++++ SOURCE DATA ++++

(** * Contact-list cleaning: the suspect classifier of [script.py]

    A shallow embedding of [extract_domain], the two resolvers
    ([find_dominant_company_per_domain], [find_canonical_company_by_name]),
    [mark_suspects] and [main], with the pandas operations they are built
    from, followed by the properties of the specification.

    Modelling conventions.
    - A Python [str] is a [string] of 8-bit characters.  Whitespace and
      letter case follow Python's tables on the ASCII range; characters from
      128 up are neither whitespace nor cased.  Comparison of strings is
      character by character on the codes, as in Python.
    - A cell of a text column is a string or NaN ([cell]); this is what
      [pandas.read_csv] yields for a column of text.
    - [count / total_domain] is kept as an exact rational.  Both operands are
      row counts, so the double the program computes is the rounding of this
      rational, and [>= 0.6] gives the same answer on both for any table of
      fewer than 2^50 rows.
    - The text of a reason and of a printed message is kept as a constructor
      that carries the values the f-string cites. *)

From Stdlib Require Import List String Ascii Bool Arith ZArith QArith Lia.
From Stdlib Require Import Sorted OrderedTypeEx.
Import ListNotations.

Local Close Scope Q_scope.
Local Open Scope string_scope.
Local Open Scope list_scope.
Local Open Scope nat_scope.

(** ** Exceptions and results *)

Inductive exn : Type :=
| IndexError
| KeyError (column : string)
| FileNotFoundError (path : string)
| ValueError_missing_columns (missing : list string)
| ValueError_no_company_column
| ValueError_invalid_suffix (suffix : string)
| ValueError_empty_name.

Inductive result (A : Type) : Type :=
| Ok (a : A)
| Raise (e : exn).
Arguments Ok {A} a.
Arguments Raise {A} e.

Definition rbind {A B : Type} (m : result A) (k : A -> result B) : result B :=
  match m with
  | Ok a => k a
  | Raise e => Raise e
  end.

Declare Scope result_scope.
Delimit Scope result_scope with result.
Notation "x <- m ;; k" := (rbind m (fun x => k))
  (at level 100, m at next level, right associativity) : result_scope.

(** ** Python string operations *)

Module Py.

(** [str.isspace] on one character. *)
Definition isspace (c : ascii) : bool :=
  let n := nat_of_ascii c in
  ((9 <=? n) && (n <=? 13)) || ((28 <=? n) && (n <=? 32)).

Fixpoint lstrip (s : string) : string :=
  match s with
  | EmptyString => EmptyString
  | String c t => if isspace c then lstrip t else s
  end.

Fixpoint rstrip (s : string) : string :=
  match s with
  | EmptyString => EmptyString
  | String c t =>
      match rstrip t with
      | EmptyString => if isspace c then EmptyString else String c EmptyString
      | t' => String c t'
      end
  end.

(** [s.strip()] *)
Definition strip (s : string) : string := rstrip (lstrip s).
(** * Simple Notes API: a shallow embedding of the FastAPI/SQLite backend

    The development follows the three source modules:
    - [models.py]  : the pydantic request/response models and their field
                     constraints;
    - [db.py]      : the SQLite schema ([init_db]) and [fetch_one_note];
    - [main.py]    : the five request handlers.

    The database file is modelled as an explicit state that every handler
    threads through a small state-and-exception monad.  What the handlers
    cannot control is collected in an environment [Env.t]: the value of
    SQLite's [CURRENT_TIMESTAMP], an error the engine may raise on the
    writing statement, and rows removed by other connections between a
    handler's [commit] and its read-back. *)

From Stdlib Require Import ZArith List String Bool Lia.
From Stdlib Require Import Sorting.Sorted Sorting.Permutation.
Import ListNotations.

Local Open Scope string_scope.
Local Open Scope Z_scope.

(* ===================================================================== *)
(** ** models.py *)
(* ===================================================================== *)

(** A pydantic [Field] on a [str]: [min_length] / [max_length] count the
    characters of the string. *)
Definition str_field (min_length : nat) (max_length : option nat)
           (s : string) : bool :=
  (min_length <=? String.length s)%nat &&
  match max_length with
  | Some m => (String.length s <=? m)%nat
  | None => true
  end.

(** [class NoteBase]: the two shared fields. *)
Module NoteBase.
Definition title_ok : string -> bool := str_field 1 (Some 200%nat).
Definition content_ok : string -> bool := str_field 1 None.
End NoteBase.

(** A JSON request body as the two endpoints read it: each key is either
    present with a string value or absent. *)
Module Body.
Record t := make { title : option string; content : option string }.
End Body.

(** [class NoteCreate(NoteBase)]: both fields required ([Field(...)]). *)
Module NoteCreate.
Record t := make { title : string; content : string }.

Definition parse (b : Body.t) : option t :=
  match Body.title b, Body.content b with
  | Some ti, Some co =>
      if NoteBase.title_ok ti && NoteBase.content_ok co
      then Some (make ti co) else None
  | _, _ => None
  end.
End NoteCreate.

(** [class NoteUpdate(BaseModel)]: both fields [Optional], default [None];
    the length constraints apply to a field that is supplied. *)
Module NoteUpdate.
Record t := make { title : option string; content : option string }.

Definition opt_ok (ok : string -> bool) (o : option string) : bool :=
  match o with
  | Some s => ok s
  | None => true
  end.

Definition parse (b : Body.t) : option t :=
  if opt_ok NoteBase.title_ok (Body.title b)
     && opt_ok NoteBase.content_ok (Body.content b)
  then Some (make (Body.title b) (Body.content b)) else None.
End NoteUpdate.

(** A row of the [notes] table, as the dict built by [row_to_note_dict].
    Timestamps are SQLite's 'YYYY-MM-DD HH:MM:SS' texts; they are modelled
    by the number of seconds they denote, which orders them the way
    [datetime(...)] does. *)
Module Row.
Record t := make {
  id : Z;
  title : string;
  content : string;
  created_at : Z;
  updated_at : Z
}.
End Row.
(** [delete_user] (lines 184-199): both [DELETE]s, then the commit; the
    returned boolean is [cursor.rowcount > 0] of the last statement, the
    [DELETE FROM users].  On an unwritable database the first [DELETE]
    raises. *)
Definition delete_user (name : string) (db : AttendanceDatabase)
    : AttendanceDatabase * result bool :=
  if db_writable db then
    let rows := filter (fun r => att_name r <> name) (attendance db) in
    let kept := filter (fun u => user_name u <> name) (users db) in
    let deleted_rows := (length (users db) - length kept)%nat in
    ({| users := kept; attendance := rows; csv_log := csv_log db;
        db_writable := db_writable db; csv_writable := csv_writable db;
        clock := clock db |}, Ok (0 <? deleted_rows)%nat)
  else (db, Raise OperationalError).

(** The rows on a given date. *)
Definition rows_on (date : Z) (rows : list AttendanceRow) : list AttendanceRow :=
  filter (fun r => att_date r = date) rows.

(** The order of [ORDER BY date DESC]. *)
Definition date_desc (a b : Z) : Prop := (b <= a)%Z.

#[global] Instance date_desc_dec : RelDecision date_desc :=
  fun a b => decide (b <= a)%Z.

(** [GROUP BY date ... ORDER BY date DESC] with [COUNT( * )]: one pair per
    date that has rows, most recent date first. *)
Definition grouped_by_date (rows : list AttendanceRow) : list (Z * nat) :=
  (fun d => (d, length (rows_on d rows))) <$>
    merge_sort date_desc (remove_dups (att_date <$> rows)).

(** [get_attendance_summary] (lines 160-182).  A date text is represented by
    its day number; an absent or empty argument is [None].  With both
    bounds the rows [WHERE date BETWEEN ? AND ?] are grouped; otherwise all
    rows are grouped and the result is cut by [LIMIT 30]. *)
Definition get_attendance_summary (start_date end_date : option Z)
    (db : AttendanceDatabase) : list (Z * nat) :=
  match start_date, end_date with
  | Some s, Some e =>
      grouped_by_date
        (filter (fun r => (s <= att_date r)%Z /\ (att_date r <= e)%Z) (attendance db))
  | _, _ => take 30 (grouped_by_date (attendance db))
  end.

(** ** app.py *)

(** [timedelta(days=n)], in microseconds. *)
Definition timedelta_days (n : Z) : Z := (n * 86400000000)%Z.

(** *** The range of [datetime]

    A [datetime] lies between [datetime.min], 0001-01-01 00:00:00, and
    [datetime.max], 9999-12-31 23:59:59.999999.  With instants counted from
    1970-01-01 00:00:00, which is day 0, these are the days [date_min] to
    [date_max].  [datetime - timedelta] and [datetime + timedelta] raise
    [OverflowError] when the result is not a [datetime].  For a [datetime]
    on the left this is also the outcome whenever [timedelta(...)] itself
    raises [OverflowError], beyond 999999999 days, the range of [timedelta]
    being the wider one.  The cutoff of [is_recent_attendance] (line 115)
    is such a subtraction: the embedding of that function above is for
    cutoffs that exist, as those of the five minutes of [mark_attendance]
    do. *)
Definition date_min : Z := -719162.
Definition date_max : Z := 2932896.

Definition representable (t : Z) : Prop :=
  (timedelta_days date_min <= t < timedelta_days (date_max + 1))%Z.

#[global] Instance representable_dec (t : Z) : Decision (representable t).
Proof. unfold representable. apply _. Defined.

(** From 1000-01-01, day [date_1000], on, the texts of [strftime] have a
    year of four digits, and their order as texts, which is what SQLite
    compares, is the order of the instants, as it is for the numbers that
    stand for them here.  Before that day the width of [%Y] depends on the
    platform. *)
Definition date_1000 : Z := -354285.

Definition four_digit_year (t : Z) : Prop :=
  (timedelta_days date_1000 <= t < timedelta_days (date_max + 1))%Z.

Inductive checked (A : Type) :=
  | Fits (a : A)
  | OverflowError.
Arguments Fits {A} a.
Arguments OverflowError {A}.

Definition datetime_add (t delta : Z) : checked Z :=
  if decide (representable (t + delta)) then Fits (t + delta)%Z
  else OverflowError.

Definition datetime_sub (t delta : Z) : checked Z :=
  if decide (representable (t - delta)) then Fits (t - delta)%Z
  else OverflowError.

(** The inner loop of [api_attendance_chart] (lines 144-149): the count of
    the first summary row with the given date, 0 when there is none. *)
Definition chart_count (summary : list (Z * nat)) (current_date : Z) : nat :=
  match filter (fun row => row.1 = current_date) summary with
  | row :: _ => row.2
  | [] => O
  end.

(** The loop [for i in range(days)] (lines 141-154), given the values of
    [i]: one (date, count) pair per value; the loop stops at a
    [start_date + timedelta(days=i)] that raises. *)
Fixpoint chart_data (summary : list (Z * nat)) (start_date : Z)
    (range_days : list Z) : checked (list (Z * nat)) :=
  match range_days with
  | [] => Fits []
  | i :: rest =>
      match datetime_add start_date (timedelta_days i) with
      | OverflowError => OverflowError
      | Fits current =>
          let current_date := strftime_date current in
          match chart_data summary start_date rest with
          | OverflowError => OverflowError
          | Fits data =>
              Fits ((current_date, chart_count summary current_date) :: data)
          end
      end
  end.

(** [api_attendance_chart] (lines 128-156), for a [days] argument already
    converted to an integer.  Nothing catches the [OverflowError] of line
    133 or of the loop. *)
Definition api_attendance_chart (days : Z) (db : AttendanceDatabase)
    : checked (list (Z * nat)) * AttendanceDatabase :=
  let '(end_date, c) := datetime_now (clock db) in
  (match datetime_sub end_date (timedelta_days (days - 1)) with
   | OverflowError => OverflowError
   | Fits start_date =>
       let summary :=
         get_attendance_summary (Some (strftime_date start_date))
                                (Some (strftime_date end_date)) db in
       chart_data summary start_date (seqZ 0 days)
   end,
   with_clock c db).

++++

**WORK INSTRUCTION:** Once you find the line with "character by character" above, print it and every line after it up to and including the line with "Delimit Scope result_scope with result.", exactly as written and nothing else.

**RESULT OF THIS TASK:**
      character by character on the codes, as in Python.
    - A cell of a text column is a string or NaN ([cell]); this is what
      [pandas.read_csv] yields for a column of text.
    - [count / total_domain] is kept as an exact rational.  Both operands are
      row counts, so the double the program computes is the rounding of this
      rational, and [>= 0.6] gives the same answer on both for any table of
      fewer than 2^50 rows.
    - The text of a reason and of a printed message is kept as a constructor
      that carries the values the f-string cites. *)

From Stdlib Require Import List String Ascii Bool Arith ZArith QArith Lia.
From Stdlib Require Import Sorted OrderedTypeEx.
Import ListNotations.

Local Close Scope Q_scope.
Local Open Scope string_scope.
Local Open Scope list_scope.
Local Open Scope nat_scope.

(** ** Exceptions and results *)

Inductive exn : Type :=
| IndexError
| KeyError (column : string)
| FileNotFoundError (path : string)
| ValueError_missing_columns (missing : list string)
| ValueError_no_company_column
| ValueError_invalid_suffix (suffix : string)
| ValueError_empty_name.

Inductive result (A : Type) : Type :=
| Ok (a : A)
| Raise (e : exn).
Arguments Ok {A} a.
Arguments Raise {A} e.

Definition rbind {A B : Type} (m : result A) (k : A -> result B) : result B :=
  match m with
  | Ok a => k a
  | Raise e => Raise e
  end.

Declare Scope result_scope.
Delimit Scope result_scope with result.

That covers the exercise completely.